↓

Lemma byPeer_found pid s :
  found sv_peerMap pid (fun c => peerId c = pid /\ alive c = true /\ serverAuthOk c = true /\
    secureEnabled c = true) s (findClientByPeerId pid s).
Proof.
  apply (found_check _ _ (fun c => peerId c = pid) _ _ (fun c =>
    negb (alive c) || negb (serverAuthOk c) || negb (secureEnabled c) ||
    negb (sessionHasPeerIdentity (state c)))).
  { intros c Hp Hb. bools. done. }
  unfold findClientOwnerByPeerId. destruct (pid =? 0); [apply found_none|].
  destruct (find_owner_found sv_peerMap (fun k => modify (fun s => set_sv_peerMap (delete k (sv_peerMap s)) s))
    (fun c => peerId c =? pid) pid s) as (E1 & E2 & o & Eo & Ho); [done|].
  split; [done|]. split; [done|]. exists o. split; [done|]. intros fd Efd.
  destruct (Ho fd Efd) as (Ei & c & Ec & Et & Hp). split; [done|]. exists c.
  split; [done|]. split; [done|]. by apply Z.eqb_eq.
Qed.
Lemma bySession_found sid s :
  found sv_secureSessionMap sid (fun c => secureSessionId c = sid /\ alive c = true /\
    serverAuthOk c = true /\ secureEnabled c = true) s (findClientBySecureSessionId sid s).
Proof.
  apply (found_check _ _ (fun c => secureSessionId c = sid) _ _ (fun c =>
    negb (alive c) || negb (secureEnabled c) || negb (serverAuthOk c) ||
    bool_decide (state c = Closing))).
  { intros c Hp Hb. bools. done. }
  unfold findClientOwnerBySecureSessionId. destruct (sid =? 0); [apply found_none|].
  destruct (find_owner_found sv_secureSessionMap
    (fun k => modify (fun s => set_sv_secureSessionMap (delete k (sv_secureSessionMap s)) s))
    (fun c => secureSessionId c =? sid) sid s) as (E1 & E2 & o & Eo & Ho); [done|].
  split; [done|]. split; [done|]. exists o. split; [done|]. intros fd Efd.
  destruct (Ho fd Efd) as (Ei & c & Ec & Et & Hp). split; [done|]. exists c.
  split; [done|]. split; [done|]. by apply Z.eqb_eq.
Qed.

(** What a relayed packet proves about its two ends. *)
Record relayed (s : Server) (buf : bytes) (plain : bytes) (cs cd : ClientSession) : Prop := mkRelayed {
  rl_src : exists fd, sv_secureSessionMap s !! readU32BE (drop 1 buf) = Some fd /\
                      sv_clients s !! fd = Some cs;
  rl_dst : exists fd, sv_clients s !! fd = Some cd;
  rl_auth : serverAuthOk cs = true /\ serverAuthOk cd = true;
  rl_plain : fst (decrypt (udpCipher cs) (drop 5 buf) []) = Some plain;
  rl_ids : readU32BE (drop 2 plain) = peerId cs /\ readU32BE (drop 6 plain) = peerId cd;
  rl_room : roomId cs = roomId cd /\ roomId cs <> 0;
  rl_known : udpAddrKnown cd = true \/ cs = cd
}.

Lemma drop_log_out s : env_out (snd (logDataDropSampled s)) = env_out s.
Proof. unfold logDataDropSampled, modify. cbn. by case_match. Qed.

(** Decrypting a packet: the sender is a live authenticated session, and only
    its cipher moves. *)
Lemma decryptUdp_spec buf s :
  let r := decryptUdpPacket buf s in
  env_out (snd r) = env_out s /\
  exists o, fst r = Some o /\
  forall src plain, o = Some (src, plain) ->
    exists cs k, sv_secureSessionMap s !! readU32BE (drop 1 buf) = Some src /\
      sv_clients s !! src = Some cs /\ serverAuthOk cs = true /\
      fst (decrypt (udpCipher cs) (drop 5 buf) []) = Some plain /\
      sv_clients (snd r) = alter (set_udpCipher k) src (sv_clients s).
Proof.
  cbv zeta. unfold decryptUdpPacket.
  assert (forall (P : Z -> bytes -> Prop), env_out s = env_out s /\
    exists o : option (Z * bytes), Some (@None (Z * bytes)) = Some o /\
      forall src plain, o = Some (src, plain) -> P src plain) as Hnone.
  { intros P. split; [done|]. by exists None. }
  destruct (_ <? _); [apply Hnone|]. destruct (negb _); [apply Hnone|].
  destruct (bySession_found (readU32BE (drop 1 buf)) s) as (E1 & E2 & o & Eo & Ho).
  destruct (findClientBySecureSessionId _ s) as [r s1] eqn:Ef.
  cbn [fst snd] in *. subst r. rewrite (bind_run _ _ _ _ _ Ef). clear Ef. destruct o as [src|]; [|split; [exact E2|exists None; split; [reflexivity|discriminate]]].
  unfold client. rewrite bind_gets. destruct (Ho src eq_refl) as (Ei & cs & Ec & Et & Hp & _ & Ha & _).
  assert (session s1 src = cs) as -> by (unfold session; by rewrite E1, Ec).
  destruct (decrypt (udpCipher cs) (drop 5 buf) []) as [plain k] eqn:Ed.
  unfold upd. rewrite bind_modify. cbn [ret fst snd env_out set_sv_clients sv_clients].
  split; [exact E2|]. eexists. split; [done|]. intros i p Hs. destruct plain as [p'|]; [|done].
  injection Hs as <- <-. exists cs, k. rewrite E1, Ed. done.
Qed.

(** C15: UDP relay stays inside a room.  Handling a datagram sends at most one
    datagram, and only when the packet decrypts under the session its header
    names, that session is the source the packet declares, and the destination
    is an authenticated session in the same room whose UDP address is known;
    it goes to that address. *)
Theorem udp_relay_same_room from buf s :
  let s' := snd (handleUdpPacket from buf s) in
  env_out s' = env_out s \/
  exists cs cd plain addr data,
    env_out s' = OutSendTo addr data :: env_out s /\ relayed s buf plain cs cd /\
    (addr = udpAddr cd \/ (cs = cd /\ addr = from)).
Proof.
  cbv zeta. pattern (env_out (snd (handleUdpPacket from buf s))).
  match goal with |- ?F _ => set (P := F) end.
  assert (P (env_out s)) as Hsame by by left. unfold handleUdpPacket. destruct (_ =? 0); [exact Hsame|].
  destruct (_ =? UDP_ENCRYPTED); [|rewrite drop_log_out; exact Hsame].
  destruct (decryptUdp_spec buf s) as (Eout & o & Eo & Ho).
  destruct (decryptUdpPacket buf s) as [r s1] eqn:Ef. cbn [fst snd] in *. subst r.
  rewrite (bind_run _ _ _ _ _ Ef). clear Ef.
  destruct o as [[src plain]|]; [|rewrite drop_log_out, Eout; exact Hsame].
  destruct (Ho src plain eq_refl) as (cs & k & Ei & Ec & Ha & Ed & E1). clear Ho.
  destruct (negb (len plain =? 0) && _); [change (P (env_out s1)); rewrite Eout; exact Hsame|].
  destruct (_ <? _); [rewrite drop_log_out, Eout; exact Hsame|].
  destruct (negb _ && negb _); [rewrite drop_log_out, Eout; exact Hsame|]. cbv zeta.
  unfold client at 1. rewrite bind_gets.
  assert (session s1 src = set_udpCipher k cs) as Es1.
  { unfold session. by rewrite E1, lookup_alter, decide_True, Ec by done. }
  rewrite Es1. destruct (_ || _) eqn:Et; [rewrite drop_log_out, Eout; exact Hsame|].
  cbn [peerId roomId set_udpCipher] in Et.
  unfold learn_udp_addr at 1. unfold upd at 1. rewrite bind_modify.
  set (f := fun c => set_udpAddrKnown true (set_udpAddr from c)).
  set (s2 := set_sv_clients (alter f src (sv_clients s1)) s1).
  assert (env_out s2 = env_out s) as Eo2 by exact Eout.
  assert (sv_clients s2 = alter f src (alter (set_udpCipher k) src (sv_clients s))) as E2
    by (unfold s2; cbn; by rewrite E1).
  clearbody s2. destruct (byPeer_found (readU32BE (drop 6 plain)) s2) as (E3 & Eo3 & d & Ed3 & Hd).
  destruct (findClientByPeerId _ s2) as [r s3] eqn:Ef. cbn [fst snd] in *. subst r.
  rewrite (bind_run _ _ _ _ _ Ef). clear Ef.
  destruct d as [dfd|]; [|rewrite drop_log_out; replace (env_out s3) with (env_out s) by congruence; exact Hsame].
  destruct (Hd dfd eq_refl) as (_ & cd' & Ecd & _ & Hpd & _ & Had & _). clear Hd.
  assert (session s3 dfd = cd') as Ed' by (unfold session; by rewrite E3, Ecd).
  unfold client at 1. rewrite bind_gets, Ed'.
  destruct (negb (udpAddrKnown cd')) eqn:Ek; [rewrite drop_log_out; replace (env_out s3) with (env_out s) by congruence; exact Hsame|].
  unfold client at 1. rewrite bind_gets.
  assert (session s3 src = f (set_udpCipher k cs)) as Es3.
  { unfold session. by rewrite E3, E2, !lookup_alter, !decide_True, Ec by done. }
  rewrite Es3. cbn [roomId f set_udpAddrKnown set_udpAddr set_udpCipher].
  destruct ((roomId cd' =? 0) || _) eqn:Er; [rewrite drop_log_out; replace (env_out s3) with (env_out s) by congruence; exact Hsame|].
  unfold sendEncryptedUdp, client. rewrite bind_gets, Ed'.
  match goal with |- P (env_out (snd ((if ?b then _ else _) _))) => destruct b end; [cbn; replace (env_out s3) with (env_out s) by congruence; exact Hsame|].
  destruct (encrypt (udpCipher cd') plain []) as [enc k']. unfold upd. rewrite bind_modify.
  destruct (len enc =? 0); [cbn; replace (env_out s3) with (env_out s) by congruence; exact Hsame|]. right.
  assert (exists cd, sv_clients s !! dfd = Some cd /\ serverAuthOk cd = true /\
    peerId cd = peerId cd' /\ roomId cd = roomId cd' /\ (udpAddrKnown cd = true \/ cs = cd) /\
    (udpAddr cd' = udpAddr cd \/ (cs = cd /\ udpAddr cd' = from))) as
    (cd & Hc1 & Hc2 & Hc3 & Hc4 & Hc5 & Hc6).
  { rewrite E2, !lookup_alter in Ecd. destruct (decide (src = dfd)) as [<-|Hne].
    - rewrite decide_True, Ec in Ecd by done. injection Ecd as <-. exists cs. cbn in *. rewrite Ha. split_and!; auto.
    - exists cd'. bools. split_and!; auto. }
  exists cs, cd, plain, (udpAddr cd'). eexists. split; [cbn; f_equal; congruence|].
  split; [|exact Hc6]. bools. constructor; eauto.
  - split; [congruence|]. congruence.
  - split; congruence.
Qed.
End Lookup.

(** ** Instances *)

#[local] Existing Instances ToyCrypto ToyCryptoLaws.
(** The session of [demo_server1] answers with the proof of the password. *)
Definition demo_proof : bytes :=
  computeClientAuthProof (handshake_master demo_server1 (session demo_server1 5))
    (sv_serverAuthHash demo_server1).
Lemma server_auth_sound_witness :
  serverAuthOk (session demo_server1 5) = false /\
  serverAuthOk (session (snd (onServerAuth 5 demo_proof demo_server1)) 5) = true /\
  state (session demo_server1 5) = AwaitServerAuth.
Proof.
  split; [by vm_compute|]. split; [by vm_compute|].
  apply (server_auth_sound 5 demo_proof demo_server1); by vm_compute.
Defined.
Lemma unauthenticated_isolated_witness :
  serverAuthOk (session demo_server1 5) = false /\
  sv_rooms (snd (processMessage 5 MSG_CREATE_ROOM [1; 2; 3] demo_server1)) = sv_rooms demo_server1.
Proof.
  split; [by vm_compute|].
  apply (unauthenticated_isolated 5 MSG_CREATE_ROOM [1; 2; 3] demo_server1). by vm_compute.
Defined.
(** The source sends with the cipher [k]; the server has accepted the counters
    at the offsets [D] from it. *)
Record relaying (a b fa fb : Z) (k : SecureFrameCipher) (base n : Z) (D : gset nat) (ca cb : ClientSession) (s : Server) : Prop := mkRelaying {
  ry_routed : routed a b fa fb ca cb s;
  ry_leg : leg k base n (udpCipher ca) D;
  ry_ready : m_initialized (udpCipher cb) = true /\ 0 <= m_sendCounter (udpCipher cb)
}.
(** It is opened, unless it was accepted before. *)
Lemma open_datagram a b fa fb k base n D ca cb s (i : nat) plain :
  relaying a b fa fb k base n D ca cb s -> m_initialized k = true -> Z.of_nat i < n ->
  exists ca' s1, decryptUdpPacket (sealed_datagram k (secureSessionId ca) (base + Z.of_nat i) plain) s =
    (Some (if decide (i ∈ D) then None else Some (fa, plain)), s1) /\
  relaying a b fa fb k base n ({[i]} ∪ D) ca' cb s1 /\ identity ca' = identity ca /\ env_out s1 = env_out s.
Proof.
  intros [Hr Hl Hc] Hk Hi. destruct (lg_range _ _ _ _ _ Hl) as (B1 & B2 & _).
  destruct (sealed_shape k (secureSessionId ca) (base + Z.of_nat i) plain Hk ltac:(lia)) as (E0 & E1 & E5 & El).
  set (data := sealed_datagram _ _ _ _) in *. pose proof (len_nonneg plain) as Hp.
  destruct (leg_step _ _ _ _ _ i plain Hl Hi) as [Edec Hl']. rewrite <- E5 in Edec, Hl'.
  unfold decryptUdpPacket. rewrite (proj2 (Z.ltb_ge _ _)) by (change (1 + SECURE_SESSION_ID_SIZE + SECURE_FRAME_OVERHEAD) with 29; lia).
  rewrite E0. change (negb (UDP_ENCRYPTED =? UDP_ENCRYPTED)) with false. cbv iota.
  rewrite E1, writeU32BE_be, readU32BE_be. unfold u32.
  rewrite Z.mod_small by (pose proof (rt_sids _ _ _ _ _ _ _ Hr) as [? _]; lia).
  rewrite (bind_run _ _ _ _ _ (find_source _ _ _ _ _ _ _ Hr)).
  unfold client. rewrite bind_gets. unfold session. rewrite (rt_from _ _ _ _ _ _ _ Hr).
  destruct (decrypt (udpCipher ca) (drop 5 data) []) as [o r'] eqn:Ed. cbn [fst snd] in *. subst o.
  unfold upd. rewrite bind_modify. exists (set_udpCipher r' ca), (set_sv_clients (alter (set_udpCipher r') fa (sv_clients s)) s).
  split; [by case_decide|]. split; [|done]. split; [|done|done].
  eapply routed_change; [exact Hr|done|done|by destruct Hr| | |done|done]; cbn; rewrite lookup_alter.
  - by rewrite decide_True, (rt_from _ _ _ _ _ _ _ Hr).
  - rewrite decide_False by (by destruct Hr). by destruct Hr.
Qed.
Definition forwarded (cb : ClientSession) (plain : bytes) : Effect :=
  OutSendTo (udpAddr cb) (sealed_datagram (udpCipher cb) (secureSessionId cb) (m_sendCounter (udpCipher cb)) plain).
Lemma relaying_known a b fa fb k base n D ca cb s from :
  relaying a b fa fb k base n D ca cb s ->
  relaying a b fa fb k base n D (set_udpAddrKnown true (set_udpAddr from ca)) cb (snd (learn_udp_addr fa from s)).
Proof.
  intros [Hr Hl Hc]. split; [|done|done]. unfold learn_udp_addr, upd. cbn.
  eapply routed_change; [exact Hr|done|done|by destruct Hr| | |done|done]; cbn; rewrite lookup_alter.
  - by rewrite decide_True, (rt_from _ _ _ _ _ _ _ Hr).
  - rewrite decide_False by (by destruct Hr). by destruct Hr.
Qed.
(** A packet that was opened is sealed for its destination. *)
Lemma seal_datagram a b fa fb k base n D ca cb s plain :
  relaying a b fa fb k base n D ca cb s -> m_sendCounter (udpCipher cb) < UINT64_MAX ->
  exists s', sendEncryptedUdp fb plain (udpAddr cb) s = (Some tt, s') /\
  relaying a b fa fb k base n D ca (set_udpCipher (set_m_sendCounter (m_sendCounter (udpCipher cb) + 1) (udpCipher cb)) cb) s' /\
  env_out s' = forwarded cb plain :: env_out s.
Proof.
  intros [Hr Hl [Hi Hc]] Hmax. unfold sendEncryptedUdp, client. rewrite bind_gets. unfold session.
  rewrite (rt_to _ _ _ _ _ _ _ Hr). destruct (rt_live_b _ _ _ _ _ _ _ Hr) as (_ & _ & -> & _).
  rewrite (proj2 (Z.eqb_neq _ _)) by (by destruct Hr as [? ? ? ? ? ? ? ? ? [? ?]]). rewrite (rt_known _ _ _ _ _ _ _ Hr). cbn [negb orb].
  pose proof (len_encrypt (udpCipher cb) plain [] Hi ltac:(lia)) as El. pose proof (len_nonneg plain) as Hp.
  rewrite encrypt_frame in El |- * by (done || lia). cbn [fst] in El. change SECURE_FRAME_OVERHEAD with 24 in El.
  rewrite (proj2 (Z.eqb_neq _ 0)) by (rewrite El; lia). unfold upd. rewrite bind_modify.
  eexists. split; [reflexivity|]. split; [|done]. split; [|done|cbn; split; [done|lia]].
  eapply routed_change; [exact Hr|done|done|by destruct Hr| | |done|done]; cbn; rewrite lookup_alter.
  - rewrite decide_False by (destruct Hr; congruence). by destruct Hr.
  - by rewrite decide_True, (rt_to _ _ _ _ _ _ _ Hr).
Qed.
Lemma session_at fd c s : sv_clients s !! fd = Some c -> session s fd = c.
Proof. intros E. unfold session. by rewrite E. Qed.
Definition sealed_once (cb : ClientSession) : ClientSession :=
  set_udpCipher (set_m_sendCounter (m_sendCounter (udpCipher cb) + 1) (udpCipher cb)) cb.
Lemma relay_one a b fa fb k base n D ca cb s from (i : nat) plain :
  relaying a b fa fb k base n D ca cb s -> m_initialized k = true -> Z.of_nat i < n ->
  (i ∉ D -> m_sendCounter (udpCipher cb) < UINT64_MAX) -> addressed a b plain ->
  exists ca' s', handleUdpPacket from (sealed_datagram k (secureSessionId ca) (base + Z.of_nat i) plain) s = (Some tt, s') /\
  identity ca' = identity ca /\
  relaying a b fa fb k base n ({[i]} ∪ D) ca' (if decide (i ∈ D) then cb else sealed_once cb) s' /\
  env_out s' = (if decide (i ∈ D) then [] else [forwarded cb plain]) ++ env_out s.
Proof.
  intros Hy Hk Hi Hmax [A1 A2 A3 A4 A5]. destruct (lg_range _ _ _ _ _ (ry_leg _ _ _ _ _ _ _ _ _ _ _ Hy)) as (B1 & B2 & _).
  destruct (sealed_shape k (secureSessionId ca) (base + Z.of_nat i) plain Hk ltac:(lia)) as (E0 & _ & _ & El).
  pose proof (len_nonneg plain) as Hp. destruct (open_datagram _ _ _ _ _ _ _ _ _ _ _ i plain Hy Hk Hi) as (ca' & s1 & Eo & Hy1 & Eid & Eout).
  set (data := sealed_datagram _ _ _ _) in *.
  unfold handleUdpPacket. rewrite (proj2 (Z.eqb_neq (len data) 0)), E0 by lia.
  change (UDP_ENCRYPTED =? UDP_ENCRYPTED) with true. cbv iota. rewrite (bind_run _ _ _ _ _ Eo). clear Eo. case_decide as Ed.
  { destruct (drop_log_same s1) as (s2 & -> & C1 & C2 & C3 & C4). exists ca', s2. split; [done|]. split; [done|].
    split; [|by rewrite C4]. destruct Hy1 as [Hr1 Hl1 Hc1]. split; [|done|done].
    eapply routed_change; [exact Hr1|done|done|by destruct Hr1| | |done|done]; rewrite C1; by destruct Hr1. }
  assert ((byte_at plain 0 =? UDP_KEEPALIVE) = false) as -> by (destruct A2 as [-> | ->]; done). rewrite andb_false_r.
  rewrite (proj2 (Z.ltb_ge _ _)) by lia.
  assert (negb (byte_at plain 0 =? UDP_RELAY_DATA) && negb (byte_at plain 0 =? UDP_RAW_RELAY_DATA) = false) as ->
    by (destruct A2 as [-> | ->]; done). cbv zeta.
  assert (negb (byte_at plain 1 =? TRAFFIC_TCP) && negb (byte_at plain 1 =? TRAFFIC_UDP) = false) as ->
    by (destruct A3 as [-> | ->]; done).
  pose proof (ry_routed _ _ _ _ _ _ _ _ _ _ _ Hy1) as Hr1. destruct (rt_ids _ _ _ _ _ _ _ Hr1) as (I1 & I2 & I3).
  destruct (rt_room _ _ _ _ _ _ _ Hr1) as (R1 & R2).
  unfold client at 1. rewrite bind_gets, (session_at fa ca') by apply (rt_from _ _ _ _ _ _ _ Hr1). rewrite A4, A5, I1.
  rewrite Z.eqb_refl, (proj2 (Z.eqb_neq b 0)), (proj2 (Z.eqb_neq (roomId ca') 0)) by done. cbn [negb orb].
  pose proof (relaying_known _ _ _ _ _ _ _ _ _ _ _ from Hy1) as Hy2.
  set (ca2 := set_udpAddrKnown true _) in *. unfold learn_udp_addr at 1. unfold upd. rewrite bind_modify.
  fold (upd fa (fun c => set_udpAddrKnown true (set_udpAddr from c))) in *.
  set (s2 := snd (learn_udp_addr fa from s1)) in *. change (set_sv_clients _ s1) with s2.
  assert (env_out s2 = env_out s) as Eout2 by exact Eout. clearbody s2.
  pose proof (ry_routed _ _ _ _ _ _ _ _ _ _ _ Hy2) as Hr2.
  rewrite (bind_run _ _ _ _ _ (find_destination _ _ _ _ _ _ _ Hr2)).
  unfold client at 1. rewrite bind_gets, (session_at fb cb) by apply (rt_to _ _ _ _ _ _ _ Hr2).
  rewrite (rt_known _ _ _ _ _ _ _ Hr2). cbn [negb].
  unfold client at 1. rewrite bind_gets, (session_at fa ca2) by apply (rt_from _ _ _ _ _ _ _ Hr2).
  change (roomId ca2) with (roomId ca'). rewrite R1, Z.eqb_refl, (proj2 (Z.eqb_neq _ _)) by done. cbn [negb orb].
  destruct (seal_datagram _ _ _ _ _ _ _ _ _ _ _ plain Hy2 (Hmax Ed)) as (s3 & E3 & Hy3 & Eout3).
  exists ca2, s3. split; [done|]. split; [exact Eid|]. split; [exact Hy3|]. by rewrite Eout3, Eout2.
Qed.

↑

Task directions:
The required answer is the run of lines above, starting at the line with "assert ((byte_at plain" and ending at the line with "rewrite (proj2 (Z.ltb_ge _ _)) by lia.", reproduced exactly with both ends.

Written answer:
  assert ((byte_at plain 0 =? UDP_KEEPALIVE) = false) as -> by (destruct A2 as [-> | ->]; done). rewrite andb_false_r.
  rewrite (proj2 (Z.ltb_ge _ _)) by lia.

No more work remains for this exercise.